そう思えたその時間は、カタリーナにとって何よりの幸せだった。

赤子の小さな寝息が重なるように、夫婦の距離もほんの少しずつ、近づいていた。

その温かさは──
カタリーナが、ずっと心の奥で思い描いていた「夫婦としての家庭の在り方」そのものだった。
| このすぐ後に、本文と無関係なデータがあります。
Lemma step_wf s s' : step s s' -> WF s.1 s.2 -> WF s'.1 s'.2.
Proof.
  assert (Hc : forall bn x delta R (r : R) x', commits bn x delta r x' -> WF bn x')
    by by intros * [? ?].
  intros [bn bn' x Hle|tx bs x o x' lg lg' Hv Hm H|tx bs x o x' lg lg' Hv H
         |tx bs x o x' lg lg' Hf H|inh bs x o x' lg lg' Hw Hs H
         |inh bs x o x' lg lg' Hi Hm H|version bs x o x' lg lg' H] Hwf; cbn [fst snd] in *.
  - by eapply wf_later.
  - exact (proj2 (reversible_state _ _ _ _ _ (commit_incoming_reversible tx bs x Hwf Hv Hm) Hwf (fun r y => Hc _ _ _ _ r y) _ _ _ _ H)).
  - exact (proj2 (reversible_state _ _ _ _ _ (commit_outgoing_reversible tx bs x Hwf Hv) Hwf (fun r y => Hc _ _ _ _ r y) _ _ _ _ H)).
  - exact (proj2 (restorable_state _ _ _ _ _ (commit_failed_restorable tx bs x Hwf Hf) Hwf (fun r y => Hc _ _ _ _ r y) _ _ _ _ H)).
  - exact (proj2 (reversible_state _ _ _ _ _ (slashing_reversible inh bs x Hwf Hw Hs) Hwf (fun r y => Hc _ _ _ _ r y) _ _ _ _ H)).
  - destruct Hi as [-> | ->]; [|by injection H as <- <- <-].
    destruct (commit_finalize_batch bs x lg Hwf Hm) as (ps & Hrun & Hw & _). rewrite H in Hrun. by injection Hrun as -> -> ->.
  - destruct (commit_version_upgrade version bs x lg Hwf) as (y & lgy & Hrun & Hw & _). rewrite H in Hrun. by injection Hrun as -> -> ->.
Qed.

Lemma reachable_wf bn x : reachable bn x -> WF bn x.
Proof.
  intros [bn0 Hr]. change (WF (bn, x).1 (bn, x).2). revert Hr.
  apply (rtc_ind_r (fun s => WF s.1 s.2)); [apply wf_empty|].
  intros y z _ Hs Hy. by eapply step_wf.
Qed.

(** ** Lock-ups *)

Lemma expect_validator_inv v (s s' : St * list Log.t) val :
  expect_validator v s = (Ok val, s') -> validators s.1.2 !! v = Some val /\ s' = s.
Proof. unfold expect_validator, get_validator, get_state. intros H. by inv_ok H; inv_ok H. Qed.

Lemma expect_staker_inv k (s s' : St * list Log.t) st :
  expect_staker k s = (Ok st, s') -> stakers s.1.2 !! k = Some st /\ s' = s.
Proof. unfold expect_staker, get_staker, get_state. intros H. by inv_ok H; inv_ok H. Qed.

(** The inactive stake of [s] is free at block [bn].  Stake that is not delegated is
    exempt: no lock-up applies to it, whatever [s_inactive_from] says.  Delegated stake is
    free when its lock-up is over and its validator, if still there, is not jailed. *)
Definition stake_free (vals : gmap Z Validator) (s : Staker) (bn : Z) : Prop :=
  match s_delegation s with
  | None => True
  | Some v =>
      (forall from, s_inactive_from s = Some from -> block_after_collateral_lockup from <= bn) /\
      (forall val, vals !! v = Some val -> is_jailed val bn = false)
  end.

Lemma released_free st bn (s s' : St * list Log.t) :
  is_inactive_stake_released st bn s = (Ok true, s') -> stake_free (validators s.1.2) st bn.
Proof.
  unfold is_inactive_stake_released. intros H. inv_ok H. injection H as Hr ->.
  unfold stake_free. destruct (s_delegation st) as [v|] eqn:Hd; [|done].
  unfold inactive_stake_released in Hr. rewrite Hd in Hr. injection Hm as <- <-. split.
  - intros from Hfrom. rewrite Hfrom in Hr. destruct (Z.ltb_spec bn (block_after_collateral_lockup from)); [done|lia].
  - intros val Hv. apply negb_true_iff. unfold St in *. by rewrite Hv in Hr; repeat case_match.
Qed.

Lemma enforce_min_stake_inv a b c (s s' : St * list Log.t) u :
  enforce_min_stake a b c s = (Ok u, s') -> s' = s.
Proof. unfold enforce_min_stake, add. intros H. by repeat (progress inv_ok H). Qed.

Lemma enforce_release_inv val bn (s s' : St * list Log.t) :
  enforce_retire_and_release val bn s = (Ok tt, s') ->
  v_retired val = true /\ is_jailed val bn = false /\
  exists from, v_inactive_from val = Some from /\ last_block_of_collateral_lockup from < bn.
Proof.
  unfold enforce_retire_and_release. intros H. repeat (progress inv_ok H). bool_to_prop. eauto 6.
Qed.

(** ** Theorems *)

(** C2: in every reachable state of the staking contract the derived data is
    exact: the balance is the sum of all deposits and stakes, a validator's
    total stake is its deposit plus the active stake delegated to it and its
    staker count the number of delegations, the active validators are listed
    with exactly their stake, and a deleted validator has a tombstone if and
    only if stakers still delegate to it. *)
Theorem staking_books_exact bn x :
  reachable bn x ->
  sc_balance x.1 = map_sum v_deposit (validators x.2) + map_sum staker_total (stakers x.2) /\
  forall v,
    match validators x.2 !! v with
    | Some val =>
        v_total_stake val = v_deposit val + staked (stakers x.2) v /\
        v_num_stakers val = delegators (stakers x.2) v /\ tombstones x.2 !! v = None /\
        sc_active_validators x.1 !! v = (if is_active val then Some (v_total_stake val) else None)
    | None =>
        sc_active_validators x.1 !! v = None /\
        tombstones x.2 !! v =
          (if delegators (stakers x.2) v =? 0 then None
           else Some (mk_tombstone (staked (stakers x.2) v) (delegators (stakers x.2) v)))
    end.
Proof.
  intros Hwf%reachable_wf. split; [apply (wf_balance _ _ Hwf)|].
  intros v. by destruct (wf_books _ _ Hwf v) as (_ & _ & _ & ?).
Qed.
いつも隣にいなくてもいい。でも、喜無理に笑わなくてもいい。
いつも隣にいなくてもいい。
でも、必要なときに隣にいてくれる人。
喜びも、責任も、ほんの少しずつ分け合いながら暮らしていくこと。

それは夢物語ではなく、こうしてふたりで一歩ずつ築いていけるものかもしれない──
そう思えたことが、何よりも嬉しかった。

そしてふたりの間には、ゆるやかにではあるけれど、
“互いを尊重しよう”という静かな気持ちが、生まれはじめていた。

子どもが生まれるというのは、こんなにも世界を変えるのかと、カタリーナは実感していた。

小さな命を守り育てる責任は、あまりに大きく、重くて──
正直なところ、不安も少なくなかった。

けれど、今なら。
この人となら、ちゃんと話し合って、支え合っていけるかもしれない。

そう思えることが、ほんの少しだけ、自分を強くしてくれる気がした。